Exercise material
(** * Conversation store, lifecycle manager, cost accountant and chat
      orchestrator of the chat application ([app.py])

    The development embeds the Python functions of [app.py] that own the
    conversation data: [calculate_conversation_cost], [chatbot_reply],
    [ensure_db_structure], [load_conversation_to_state],
    [load_current_conversation], [save_conversation],
    [create_new_conversation], [switch_conversation], [list_conversations] and
    [delete_conversation].

    Modelling choices, all taken from the source:
    - Python [float] is IEEE 754 binary64, here the kernel's primitive
      [float]; Python [int] is [Z].
    - A Python [dict] read from JSON may lack any key, so records that stand
      for such dictionaries have optional fields and a missing key raises
      [KeyError] where the source indexes with [d[k]] and takes the default
      where it uses [d.get(k, default)].
    - The directory [db/] is an explicit file-system value; every function
      that touches it is a computation in a state-and-exception monad over
      the file system and Streamlit's [st.session_state].
    - A file is written by [open(path, "w")], which truncates it, followed
      by [json.dump]; whether the dump completes or fails partway (a full
      disk, an I/O error) is a parameter of the write primitives, and the
      functions of the application are modelled with writes that complete.
      What a file holds is what [json.load] makes of it: a dictionary, or
      text that is not JSON.
    - [st.rerun()] leaves the running script by a control-flow exception that
      [except Exception] does not catch; it is the outcome [Rerun].
    - Widgets that only draw ([st.error], [st.success], [st.spinner]) have no
      effect on the modelled state and are left out. *)

From Stdlib Require Import ZArith Floats.
From stdpp Require Import gmap strings list fin_maps pretty sorting.

Set Warnings "-inexact-float".

Local Open Scope Z_scope.

(** ** Numbers *)

(** Conversion of a Python [int] to [float] (round to nearest, ties to even),
    as done implicitly by [int * float] and [float + int].  Python raises
    [OverflowError] from [2^1024] on, where this conversion gives an
    infinity; token counts are far below that. *)
Definition float_of_int (z : Z) : float :=
  SF2Prim (binary_normalize prec emax z 0 false).

(** ** Messages, usage and pricing *)

(** The [usage] dictionary of an assistant message.  [chatbot_reply] stores
    either the empty dictionary or all four keys. *)
Record usage := Usage {
  prompt_tokens : option Z;
  completion_tokens : option Z;
  total_tokens : option Z;
  response_time : option float
}.

(** [{}] *)
Definition empty_usage : usage := Usage None None None None.

(** A message dictionary: [role], [content] and, for some, [usage]. *)
Record message := Message {
  role : string;
  content : string;
  msg_usage : option usage
}.

(** An entry of [MODEL_PRICING]. *)
Record pricing := Pricing {
  opis_modelu : string;
  input_tokens : float;
  output_tokens : float
}.

Definition MODEL_PRICING : list (string * pricing) :=
  [ ("gpt-5-nano",
     Pricing "Klasyfikacja, podsumowania. Potrafi przetwarzać obrazy i tekst, ale nie jest dostępny w wersji audio."
             (0.05 / 1000000)%float (0.40 / 1000000)%float);
    ("gpt-5-mini",
     Pricing "Workflow, szybkie zadania. Potrafi przetwarzać obrazy i tekst, ale nie jest dostępny w wersji audio."
             (0.25 / 1000000)%float (2.00 / 1000000)%float);
    ("gpt-5",
     Pricing "Programowanie, skomplikowane zadania. Potrafi przetwarzać obrazy i tekst, ale nie jest dostępny w wersji audio."
             (1.25 / 1000000)%float (10.00 / 1000000)%float) ].

Definition DEFAULT_PERSONALITY : string :=
"Jesteś pomocnym asystentem AI, który odpowiada na pytania użytkownika w sposób:
- Zwięzły i zrozumiały
- Merytoryczny i dokładny
- Przyjazny i profesjonalny
- Dostosowany do kontekstu rozmowy

Jeśli otrzymasz dokument do analizy, przeanalizuj go dokładnie i odpowiedz na pytania na jego podstawie.".

(** ** Cost accountant *)

(** [usage.get("prompt_tokens", 0) * pricing["input_tokens"] +
     usage.get("completion_tokens", 0) * pricing["output_tokens"]] *)
Definition usage_cost (u : usage) (p : pricing) : float :=
  (float_of_int (default 0%Z (prompt_tokens u)) * input_tokens p
   + float_of_int (default 0%Z (completion_tokens u)) * output_tokens p)%float.

(** [usage.get("response_time", 0)], as the float it becomes when added to
    [total_time]. *)
Definition usage_time (u : usage) : float :=
  default (float_of_int 0) (response_time u).

(** One iteration of the loop of [calculate_conversation_cost] on the pair
    [(total_cost, total_time)]. *)
Definition cost_step (p : pricing) (acc : float * float) (m : message)
  : float * float :=
  match msg_usage m with
  | Some u => ((acc.1 + usage_cost u p)%float, (acc.2 + usage_time u)%float)
  | None => acc
  end.

Definition calculate_conversation_cost (messages : list message) (p : pricing)
  : float * float :=
  fold_left (cost_step p) messages (0%float, 0%float).

(** ** Exceptions, outcomes and the monad of the store operations *)

(** The exceptions the modelled functions raise.  [ClientError] stands for
    whatever the OpenAI client raises (network or API failure), with the
    text [str(e)] gives for it. *)
Inductive exn :=
| FileNotFoundError (path : string)
| JSONDecodeError (path : string)
| KeyError (key : string)
| IndexError
| AttributeError (attr : string)
| OSError (path : string)
| ClientError (description : string).

(** [str(e)].  The only caller is the handler of [chatbot_reply], in whose
    [try] only [ClientError], [IndexError] and [AttributeError] arise.  The
    text for [AttributeError] abbreviates Streamlit's; for the exceptions of
    the file functions it is that of their usual instance (a decoder that
    finds no value, a full disk). *)
Definition str (e : exn) : string :=
  match e with
  | FileNotFoundError p => "[Errno 2] No such file or directory: '" +:+ p +:+ "'"
  | JSONDecodeError _ => "Expecting value: line 1 column 1 (char 0)"
  | KeyError k => "'" +:+ k +:+ "'"
  | IndexError => "list index out of range"
  | AttributeError a => "st.session_state has no attribute " +:+ a
  | OSError p => "[Errno 28] No space left on device: '" +:+ p +:+ "'"
  | ClientError d => d
  end.

(** How a call ends: it returns, it leaves the script through [st.rerun()],
    or it raises. *)
Inductive result (A : Type) :=
| Ok (a : A)
| Rerun
| Raise (e : exn).
Arguments Ok {A} a.
Arguments Rerun {A}.
Arguments Raise {A} e.

(** ** The persisted records *)

(** The name of a file of [db/conversations/] without its [.json] suffix:
    [IntStem n] is the decimal numeral of [n], the only names the
    application writes; [OtherStem s] is a name that [int()] rejects. *)
Inductive stem :=
| IntStem (n : Z)
| OtherStem (s : string).

Global Instance stem_eq_dec : EqDecision stem.
Proof. solve_decision. Defined.

Global Instance stem_countable : Countable stem.
Proof.
  refine (inj_countable'
            (λ s, match s with IntStem n => inl n | OtherStem t => inr t end)
            (λ x, match x with inl n => IntStem n | inr t => OtherStem t end) _).
  by intros [].
Defined.

(** [int(file_path.stem)], [None] for [ValueError]. *)
Definition int_of_stem (s : stem) : option Z :=
  match s with IntStem n => Some n | OtherStem _ => None end.

(** What [json.load] makes of a file: a dictionary, or [JSONDecodeError].
    A file that [open] or [json.load] rejects with another exception (bytes
    that are not UTF-8) and a file holding JSON other than an object are
    not among the files of the model. *)
Inductive file_data (A : Type) :=
| Json (a : A)
| Malformed.
Arguments Json {A} a.
Arguments Malformed {A}.

(** A conversation dictionary, with the keys [id], [name],
    [chatbot_personality] and [messages]. *)
Record conversation := Conversation {
  conv_id : option Z;
  conv_name : option string;
  conv_chatbot_personality : option string;
  conv_messages : option (list message)
}.

(** The dictionary of [db/current.json]. *)
Record pointer := Pointer { current_conversation_id : option Z }.

(** The directory [db/]: absent, or present with [current.json] (if any) and
    the directory [conversations/] (if any) with its [.json] files. *)
Inductive fs :=
| NoDb
| Db (current_json : option (file_data pointer))
     (conversations : option (gmap stem (file_data conversation))).

Definition current_file (d : fs) : option (file_data pointer) :=
  match d with Db c _ => c | NoDb => None end.

Definition conversation_files (d : fs) : gmap stem (file_data conversation) :=
  match d with Db _ (Some m) => m | _ => ∅ end.

(** [st.session_state], with the keys the modelled functions use. *)
Record session_state := SessionState {
  conversation_id : option Z;
  conversation_name : option string;
  messages : option (list message);
  chatbot_personality : option string;
  selected_model : option string;
  error_message : option string
}.

Record world := World { disk : fs; session : session_state }.

(** A call: from the state before it to the state after it and the way it
    ended.  What was written before an exception stays written. *)
Definition M (A : Type) : Type := world → world * result A.

Global Instance M_ret : MRet M := λ A a w, (w, Ok a).

Global Instance M_bind : MBind M := λ A B f m w,
  match m w with
  | (w', Ok a) => f a w'
  | (w', Rerun) => (w', Rerun)
  | (w', Raise e) => (w', Raise e)
  end.

Definition raise {A} (e : exn) : M A := λ w, (w, Raise e).

(** [st.rerun()] *)
Definition rerun {A} : M A := λ w, (w, Rerun).

Definition gets {A} (f : world → A) : M A := λ w, (w, Ok (f w)).

Definition set_session (s : session_state) : M unit :=
  λ w, (World (disk w) s, Ok tt).

(** [try: body except Exception as e: handler(e)]; [st.rerun()] is not an
    [Exception] and passes through. *)
Definition try_except {A} (body : M A) (handler : exn → M A) : M A := λ w,
  match body w with
  | (w', Raise e) => handler e w'
  | r => r
  end.

(** [d[key]] on a dictionary whose key may be missing. *)
Definition getitem {A} (field : option A) (key : string) : M A :=
  match field with
  | Some a => mret a
  | None => raise (KeyError key)
  end.

(** ** File primitives *)

Definition conversation_path (cid : Z) : string :=
  "db/conversations/" +:+ pretty cid +:+ ".json".

Definition current_path : string := "db/current.json".

(** How a [json.dump] into an opened file ends: all the text is written, or
    the write fails partway (full disk, I/O error) and raises. *)
Inductive io := Completes | FailsPartway.

(** [open(DB_CONVERSATIONS_PATH / f"{cid}.json", "w")]: creates the file or
    truncates it; an empty file is not JSON.  The directory must exist. *)
Definition open_conversation_w (cid : Z) : M unit := λ w,
  match disk w with
  | Db cur (Some m) =>
      (World (Db cur (Some (<[IntStem cid := Malformed]> m))) (session w), Ok tt)
  | _ => (w, Raise (FileNotFoundError (conversation_path cid)))
  end.

(** [json.dump(c, f, ...)] into the file just opened: the whole text, or a
    proper prefix of it, which is not JSON either; the prefix is taken to
    end between two characters, so that it still decodes as UTF-8. *)
Definition json_dump_conversation (how : io) (cid : Z) (c : conversation)
  : M unit := λ w,
  match disk w, how with
  | Db cur (Some m), Completes =>
      (World (Db cur (Some (<[IntStem cid := Json c]> m))) (session w), Ok tt)
  | Db cur (Some m), FailsPartway =>
      (World (Db cur (Some (<[IntStem cid := Malformed]> m))) (session w),
       Raise (OSError (conversation_path cid)))
  | _, _ => (w, Raise (FileNotFoundError (conversation_path cid)))
  end.

(** [with open(DB_CONVERSATIONS_PATH / f"{cid}.json", "w", ...) as f:
       json.dump(c, f, ...)] *)
Definition write_conversation (how : io) (cid : Z) (c : conversation)
  : M unit :=
  open_conversation_w cid;; json_dump_conversation how cid c.

(** [open(DB_PATH / "current.json", "w")] *)
Definition open_current_w : M unit := λ w,
  match disk w with
  | Db _ convs => (World (Db (Some Malformed) convs) (session w), Ok tt)
  | NoDb => (w, Raise (FileNotFoundError current_path))
  end.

Directions for this task
Of all the entries above, output exactly the lines between the one holding "the file system" and the one holding "[except Exception] does", inclusive.

Your solution
      the file system and Streamlit's [st.session_state].
    - A file is written by [open(path, "w")], which truncates it, followed
      by [json.dump]; whether the dump completes or fails partway (a full
      disk, an I/O error) is a parameter of the write primitives, and the
      functions of the application are modelled with writes that complete.
      What a file holds is what [json.load] makes of it: a dictionary, or
      text that is not JSON.
    - [st.rerun()] leaves the running script by a control-flow exception that
      [except Exception] does not catch; it is the outcome [Rerun].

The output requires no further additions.